== ACTIVITY ==
Go through the listing and return every line with "after" in it.

== INPUT DATA ==
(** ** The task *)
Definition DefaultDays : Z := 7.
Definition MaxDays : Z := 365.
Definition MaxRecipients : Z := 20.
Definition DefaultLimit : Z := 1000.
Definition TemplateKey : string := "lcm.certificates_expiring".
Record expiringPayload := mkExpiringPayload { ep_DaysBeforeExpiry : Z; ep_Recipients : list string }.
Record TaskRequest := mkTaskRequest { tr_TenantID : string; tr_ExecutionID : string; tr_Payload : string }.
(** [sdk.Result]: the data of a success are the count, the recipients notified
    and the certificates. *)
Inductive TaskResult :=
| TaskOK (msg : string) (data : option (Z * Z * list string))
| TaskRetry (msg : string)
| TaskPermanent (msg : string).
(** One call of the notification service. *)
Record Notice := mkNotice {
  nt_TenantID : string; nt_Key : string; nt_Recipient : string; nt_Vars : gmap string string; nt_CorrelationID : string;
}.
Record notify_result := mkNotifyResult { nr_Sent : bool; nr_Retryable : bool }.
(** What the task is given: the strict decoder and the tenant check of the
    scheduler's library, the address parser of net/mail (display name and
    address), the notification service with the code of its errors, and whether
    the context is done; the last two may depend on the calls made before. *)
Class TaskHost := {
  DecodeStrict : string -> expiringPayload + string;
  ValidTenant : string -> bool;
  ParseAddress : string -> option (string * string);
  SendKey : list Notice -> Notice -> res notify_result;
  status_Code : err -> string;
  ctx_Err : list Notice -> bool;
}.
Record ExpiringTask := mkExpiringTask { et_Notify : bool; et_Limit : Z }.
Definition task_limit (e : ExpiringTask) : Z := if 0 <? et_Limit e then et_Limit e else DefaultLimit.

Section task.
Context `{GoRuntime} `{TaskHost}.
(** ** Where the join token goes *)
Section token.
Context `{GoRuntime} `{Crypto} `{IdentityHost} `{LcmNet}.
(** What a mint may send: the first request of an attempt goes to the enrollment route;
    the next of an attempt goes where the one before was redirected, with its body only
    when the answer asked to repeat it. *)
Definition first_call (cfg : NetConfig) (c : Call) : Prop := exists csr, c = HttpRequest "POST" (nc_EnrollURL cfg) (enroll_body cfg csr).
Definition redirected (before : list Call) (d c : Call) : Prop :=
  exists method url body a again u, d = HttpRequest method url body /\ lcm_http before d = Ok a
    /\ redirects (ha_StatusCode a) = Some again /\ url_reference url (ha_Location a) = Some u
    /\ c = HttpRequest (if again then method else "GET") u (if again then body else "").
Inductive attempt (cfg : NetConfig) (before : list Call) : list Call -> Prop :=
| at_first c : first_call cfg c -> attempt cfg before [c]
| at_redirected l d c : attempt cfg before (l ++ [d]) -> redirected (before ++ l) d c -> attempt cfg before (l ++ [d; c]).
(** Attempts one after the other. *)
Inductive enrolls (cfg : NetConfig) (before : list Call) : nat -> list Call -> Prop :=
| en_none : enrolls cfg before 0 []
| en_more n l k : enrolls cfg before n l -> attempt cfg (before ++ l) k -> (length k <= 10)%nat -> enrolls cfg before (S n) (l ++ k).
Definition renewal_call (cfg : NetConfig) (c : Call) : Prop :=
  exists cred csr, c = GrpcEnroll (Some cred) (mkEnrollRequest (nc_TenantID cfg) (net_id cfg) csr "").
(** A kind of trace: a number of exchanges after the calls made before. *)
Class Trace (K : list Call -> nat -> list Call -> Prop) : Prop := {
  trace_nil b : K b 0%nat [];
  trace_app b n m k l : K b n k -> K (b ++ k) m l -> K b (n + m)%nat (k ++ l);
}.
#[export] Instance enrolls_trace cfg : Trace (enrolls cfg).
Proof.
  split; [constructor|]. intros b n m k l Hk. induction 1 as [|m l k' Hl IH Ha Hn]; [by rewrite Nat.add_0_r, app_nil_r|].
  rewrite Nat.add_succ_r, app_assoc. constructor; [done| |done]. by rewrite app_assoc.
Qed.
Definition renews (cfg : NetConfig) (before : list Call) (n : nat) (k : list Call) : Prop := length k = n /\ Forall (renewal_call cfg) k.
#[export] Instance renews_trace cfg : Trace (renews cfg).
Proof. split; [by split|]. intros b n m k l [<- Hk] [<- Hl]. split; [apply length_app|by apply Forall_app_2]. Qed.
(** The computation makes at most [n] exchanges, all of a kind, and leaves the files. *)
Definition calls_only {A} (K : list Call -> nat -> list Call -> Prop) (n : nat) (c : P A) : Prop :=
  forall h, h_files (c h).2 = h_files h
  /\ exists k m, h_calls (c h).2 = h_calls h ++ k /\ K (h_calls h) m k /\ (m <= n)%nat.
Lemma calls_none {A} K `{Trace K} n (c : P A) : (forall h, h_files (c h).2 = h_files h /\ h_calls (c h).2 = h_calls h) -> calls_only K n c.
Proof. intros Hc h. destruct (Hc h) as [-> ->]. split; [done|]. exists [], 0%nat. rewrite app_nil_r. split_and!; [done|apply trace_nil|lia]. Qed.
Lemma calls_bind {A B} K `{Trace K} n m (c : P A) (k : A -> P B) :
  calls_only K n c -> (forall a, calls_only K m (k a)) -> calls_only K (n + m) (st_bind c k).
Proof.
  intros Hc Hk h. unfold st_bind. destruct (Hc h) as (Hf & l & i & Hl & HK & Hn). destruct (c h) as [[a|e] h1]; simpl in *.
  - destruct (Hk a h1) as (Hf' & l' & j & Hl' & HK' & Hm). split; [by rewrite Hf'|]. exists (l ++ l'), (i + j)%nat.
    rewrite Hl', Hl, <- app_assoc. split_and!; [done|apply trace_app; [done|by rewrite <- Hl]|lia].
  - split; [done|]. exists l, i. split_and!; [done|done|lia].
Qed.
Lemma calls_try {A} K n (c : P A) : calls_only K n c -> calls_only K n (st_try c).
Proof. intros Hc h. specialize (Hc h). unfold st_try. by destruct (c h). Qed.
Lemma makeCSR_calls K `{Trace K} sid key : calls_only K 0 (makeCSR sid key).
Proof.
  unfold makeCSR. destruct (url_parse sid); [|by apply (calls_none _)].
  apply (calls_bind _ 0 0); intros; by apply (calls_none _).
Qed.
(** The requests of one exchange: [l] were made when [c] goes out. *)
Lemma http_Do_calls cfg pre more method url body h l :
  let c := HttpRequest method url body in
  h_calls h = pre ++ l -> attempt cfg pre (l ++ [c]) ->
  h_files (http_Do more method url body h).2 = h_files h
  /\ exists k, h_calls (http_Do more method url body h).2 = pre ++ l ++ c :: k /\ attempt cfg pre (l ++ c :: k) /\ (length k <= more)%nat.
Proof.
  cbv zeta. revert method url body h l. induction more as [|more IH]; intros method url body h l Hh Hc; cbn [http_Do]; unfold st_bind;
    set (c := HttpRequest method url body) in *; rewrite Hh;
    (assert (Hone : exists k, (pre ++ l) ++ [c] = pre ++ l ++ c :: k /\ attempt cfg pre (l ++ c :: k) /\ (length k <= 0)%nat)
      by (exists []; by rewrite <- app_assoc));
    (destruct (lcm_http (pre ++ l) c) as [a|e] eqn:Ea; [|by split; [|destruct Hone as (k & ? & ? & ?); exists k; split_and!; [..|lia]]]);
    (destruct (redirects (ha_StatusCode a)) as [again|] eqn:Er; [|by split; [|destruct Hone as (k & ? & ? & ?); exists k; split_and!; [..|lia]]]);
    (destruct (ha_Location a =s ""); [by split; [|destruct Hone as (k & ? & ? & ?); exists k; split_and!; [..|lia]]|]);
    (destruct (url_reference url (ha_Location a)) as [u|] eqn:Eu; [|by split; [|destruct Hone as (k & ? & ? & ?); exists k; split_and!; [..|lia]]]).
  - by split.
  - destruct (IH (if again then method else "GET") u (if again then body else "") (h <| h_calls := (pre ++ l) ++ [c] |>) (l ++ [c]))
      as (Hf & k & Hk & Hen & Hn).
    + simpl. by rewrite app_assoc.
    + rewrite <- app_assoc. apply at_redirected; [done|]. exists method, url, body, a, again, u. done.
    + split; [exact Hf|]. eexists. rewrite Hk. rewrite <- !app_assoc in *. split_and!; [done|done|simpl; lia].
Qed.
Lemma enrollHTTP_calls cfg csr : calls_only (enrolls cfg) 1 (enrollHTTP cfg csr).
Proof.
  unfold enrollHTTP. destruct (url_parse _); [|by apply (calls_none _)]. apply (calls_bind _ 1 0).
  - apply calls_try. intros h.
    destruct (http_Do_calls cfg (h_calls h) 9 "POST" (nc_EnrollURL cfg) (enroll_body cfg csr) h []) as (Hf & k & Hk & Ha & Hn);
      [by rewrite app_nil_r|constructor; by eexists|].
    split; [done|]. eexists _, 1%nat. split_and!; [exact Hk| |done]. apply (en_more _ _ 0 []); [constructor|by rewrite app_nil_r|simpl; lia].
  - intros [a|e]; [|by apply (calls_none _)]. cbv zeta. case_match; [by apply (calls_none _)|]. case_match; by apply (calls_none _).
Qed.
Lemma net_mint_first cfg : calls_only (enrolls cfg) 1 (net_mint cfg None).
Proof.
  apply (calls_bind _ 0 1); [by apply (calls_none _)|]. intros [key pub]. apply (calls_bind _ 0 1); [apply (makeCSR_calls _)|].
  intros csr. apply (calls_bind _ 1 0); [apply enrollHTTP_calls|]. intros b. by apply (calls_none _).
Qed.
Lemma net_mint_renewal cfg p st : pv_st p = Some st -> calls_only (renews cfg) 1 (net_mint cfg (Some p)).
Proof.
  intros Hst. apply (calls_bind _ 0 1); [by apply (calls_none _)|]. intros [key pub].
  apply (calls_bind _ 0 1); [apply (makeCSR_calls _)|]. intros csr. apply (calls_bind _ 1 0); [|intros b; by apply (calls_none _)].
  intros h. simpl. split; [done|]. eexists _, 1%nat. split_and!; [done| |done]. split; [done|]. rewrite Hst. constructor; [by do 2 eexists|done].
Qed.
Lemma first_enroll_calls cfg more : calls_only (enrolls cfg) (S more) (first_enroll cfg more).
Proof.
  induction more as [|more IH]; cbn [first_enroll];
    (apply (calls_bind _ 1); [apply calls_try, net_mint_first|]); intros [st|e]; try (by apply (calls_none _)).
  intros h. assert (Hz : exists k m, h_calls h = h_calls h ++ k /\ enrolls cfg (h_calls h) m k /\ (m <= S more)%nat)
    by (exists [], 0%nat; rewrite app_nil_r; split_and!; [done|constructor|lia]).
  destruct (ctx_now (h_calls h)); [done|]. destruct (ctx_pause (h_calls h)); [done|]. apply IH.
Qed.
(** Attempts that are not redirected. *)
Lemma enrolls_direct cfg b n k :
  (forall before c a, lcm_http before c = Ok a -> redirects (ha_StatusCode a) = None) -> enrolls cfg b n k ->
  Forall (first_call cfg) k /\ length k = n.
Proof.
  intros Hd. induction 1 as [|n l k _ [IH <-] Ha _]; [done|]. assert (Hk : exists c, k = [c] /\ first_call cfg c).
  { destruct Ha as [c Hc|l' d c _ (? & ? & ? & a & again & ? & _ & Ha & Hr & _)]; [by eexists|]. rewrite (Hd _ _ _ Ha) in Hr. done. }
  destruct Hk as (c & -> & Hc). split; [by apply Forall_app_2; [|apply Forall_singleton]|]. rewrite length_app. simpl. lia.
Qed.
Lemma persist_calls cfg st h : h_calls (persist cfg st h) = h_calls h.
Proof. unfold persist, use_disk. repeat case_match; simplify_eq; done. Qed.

== EXERCISE RESULT ==
(** Attempts one after the other. *)
(** A kind of trace: a number of exchanges after the calls made before. *)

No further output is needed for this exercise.